Jika kedua benar berperang maka ekonomi dunia akan berhenti. Sebab keduanya merupakan poros ekonomi dunia saat ini dengan kekuatan ekonomi terbesar di dunia.
Saat perang terjadi, ekonomi kedua negara menjadi lesu akan menyebabkan banyak expositions produksi barang maupun jasa akan terganggu jalannya hingga berhenti.
Dari sisi input, permintaan komoditas akan berkurang seperti batu bara yang menjadi sumber energi pembangkit listrik kedua negara. Harga batu bara joke akan jatuh karena AS dan China adalah konsumen utama si batu hitam.
Berdasarkan Statistical Review of World Energy, pada 2021 AS dan China menyumbang 60,4% dari complete konsumsi batu bara dunia. Rinciannya, China sebesar 53,8% dan AS sebesar 6,6%.
Begitu juga di sumber energi lainnya seperti minyak dan gas dunia. Kedua negara adalah konsumen terbesar dunia. Untuk minyak AS adalah pengguna 20,4% minyak mentah dunia dan China sebesar 16%. Sementara konsumsi AS untuk gas alam sebesar 20,5% dan China 9,4% dari complete konsumsi gas alam dunia.
baca juga : Bapak Ini Belikan Anak Sepeda Motor, Bayar Cash Pakai Uang Recehan Sekarung
Berbeda dengan batu bara, harga minyak mentah dan gas alam bisa terkerek naik karena status AS yang merupakan eksportir utama minyak mentah dan gas alam dunia dengan pangsa pasar sebanyak 14% untuk minyak dan 18% untuk gas.
Inflasi joke akan meroket karena ada kecenderungan pemerintah yang mencetak uang untuk membiayai perang, selain karena kelangkaan energi yang mendorong harga. Suku bunga joke akan naik untuk menetralkan inflasi.
Alhasil mata uang dolar AS berpotensi naik karena sebagai lindung nilai dari kenaikan suku bunga bank sentral. Ini menyebabkan utang negara yang berdenominasi greenback akan makin terpukul sehingga bisa menyebabkan resesi bahkan depresi.

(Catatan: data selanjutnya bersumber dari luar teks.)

(** * gatsby-source-dropbox: the ingestion pipeline of [src/gatsby-node.js]

    A shallow embedding of the plugin's single source file: the listing step
    ([getData]), the entry classifier ([extractFiles], [extractFolders],
    [getNodeType]), the record builder ([createNodeData]), the graph linker
    ([getParentFolderName], [getLinkedNodes]) and the payload materializer
    ([processRemoteFile]), driven by [sourceNodes].

    JavaScript strings are modelled as [string]; the few built-ins the plugin
    calls on them ([lastIndexOf], [substring], [replace], [JSON.stringify]) and
    Node's [path.extname] are written out below.  Effects (the cache, the
    Dropbox client, the Gatsby actions) are threaded through an explicit world
    that carries the cache and the trace of calls made so far. *)

From Stdlib Require Import String Ascii List ZArith Lia Bool.
From stdpp Require Import base option gmap strings.
Import ListNotations.

Local Open Scope string_scope.
Local Open Scope list_scope.
Local Open Scope Z_scope.

(** ** JavaScript string built-ins *)

Module JS.

(** [String.prototype.lastIndexOf] for a one-character search string:
    the index of the last occurrence, or [-1]. *)
Fixpoint lastIndexOf (c : ascii) (s : string) : Z :=
  match s with
  | EmptyString => -1
  | String a r =>
      let k := lastIndexOf c r in
      if 0 <=? k then k + 1
      else if Ascii.eqb a c then 0 else -1
  end.

(** [String.prototype.substring(start, end)]: both indices are clamped to
    [0 .. length] and swapped when [start > end]. *)
Definition clamp (len n : Z) : Z := Z.max 0 (Z.min n len).

Definition substring (from to : Z) (s : string) : string :=
  let len := Z.of_nat (String.length s) in
  let a := clamp len from in
  let b := clamp len to in
  let lo := Z.min a b in
  let hi := Z.max a b in
  String.substring (Z.to_nat lo) (Z.to_nat (hi - lo)) s.

Fixpoint drop (n : nat) (s : string) : string :=
  match n, s with
  | O, _ => s
  | S n', String _ r => drop n' r
  | S _, EmptyString => EmptyString
  end.

(** [String.prototype.replace(pattern, replacement)] with a string pattern:
    only the first occurrence is replaced.  (The replacement strings used by
    the plugin contain no [$] pattern.) *)
Fixpoint replace (pat rep s : string) : string :=
  if String.prefix pat s then rep +:+ drop (String.length pat) s
  else match s with
       | EmptyString => EmptyString
       | String a r => String a (replace pat rep r)
       end.

(** Truthiness of a string value: every string but the empty one. *)
Definition truthy (s : string) : bool := negb (String.eqb s EmptyString).
Global Arguments truthy : simpl never.

Fixpoint countChar (c : ascii) (s : string) : nat :=
  match s with
  | EmptyString => O
  | String a r => (if Ascii.eqb a c then 1 else 0) + countChar c r
  end.

End JS.

(** ** Node's [path] module (POSIX flavour)

    The module is a dependency of the plugin, not part of its source.
    [extname] follows Node's documentation: trailing slashes are ignored, the
    last path component is taken, and the extension runs from the last [.] of
    that component to its end; the result is empty when the component has no
    [.], when its only [.] is its first character, or when it is [..]. *)

Module Path.

Definition slash : ascii := "/"%char.
Definition dot : ascii := "."%char.

Fixpoint dropSlashes (l : list ascii) : list ascii :=
  match l with
  | c :: r => if Ascii.eqb c slash then dropSlashes r else l
  | [] => []
  end.

Fixpoint takeComponent (l : list ascii) : list ascii :=
  match l with
  | c :: r => if Ascii.eqb c slash then [] else c :: takeComponent r
  | [] => []
  end.

(** Splits a reversed component at its first dot: the characters after the
    last dot of the component (reversed), and those before it (reversed). *)
Fixpoint splitDot (l : list ascii) : option (list ascii * list ascii) :=
  match l with
  | [] => None
  | c :: r =>
      if Ascii.eqb c dot then Some ([], r)
      else match splitDot r with
           | Some (ext, before) => Some (c :: ext, before)
           | None => None
           end
  end.

Definition extname (p : string) : string :=
  let component := takeComponent (dropSlashes (List.rev (list_ascii_of_string p))) in
  match splitDot component with
  | None => EmptyString
  | Some (ext, before) =>
      match before, ext with
      | [], _ => EmptyString
      | [c], [] => if Ascii.eqb c dot then EmptyString else String dot EmptyString
      | _, _ => string_of_list_ascii (dot :: List.rev ext)
      end
  end.

End Path.

(** ** [JSON.stringify] on objects whose property values are strings

    Properties are written in insertion order; a property whose value is
    [undefined] is left out.  A string is quoted with the escapes of
    ECMAScript's QuoteJSONString: the quote, the backslash, the five short
    control escapes, and [\u00xx] for the other characters below U+0020. *)

Module JSON.

Definition dquote : ascii := ascii_of_nat 34.
Definition backslash : ascii := ascii_of_nat 92.

Definition hexDigit (n : nat) : ascii :=
  if (n <? 10)%nat then ascii_of_nat (48 + n) else ascii_of_nat (87 + n).

Definition escapeChar (c : ascii) : string :=
  let n := nat_of_ascii c in
  if (n =? 34)%nat then String backslash (String dquote EmptyString)
  else if (n =? 92)%nat then String backslash (String backslash EmptyString)
  else if (n =? 8)%nat then String backslash "b"
  else if (n =? 9)%nat then String backslash "t"
  else if (n =? 10)%nat then String backslash "n"
  else if (n =? 12)%nat then String backslash "f"
  else if (n =? 13)%nat then String backslash "r"
  else if (n <? 32)%nat then
    String backslash
      (String "u" (String "0" (String "0"
        (String (hexDigit (n / 16)) (String (hexDigit (n mod 16)) EmptyString)))))
  else String c EmptyString.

baca juga : Begini Lokasi Penampakan Ruko Markas Judi Online di PIK Usai Digrebek Polisi
Depresi adalah situasi resesi dengan jangka waktu yang lebih lama. Pada perang dunia pertama, terjadi depresi yang berlangsung sekitar 10 tahun, dimulai dari 1929. Depresi berpotensi terjadi mengingat keadaan ekonomi dunia saat ini yang sudah sangat rapuh karena tingginya inflasi.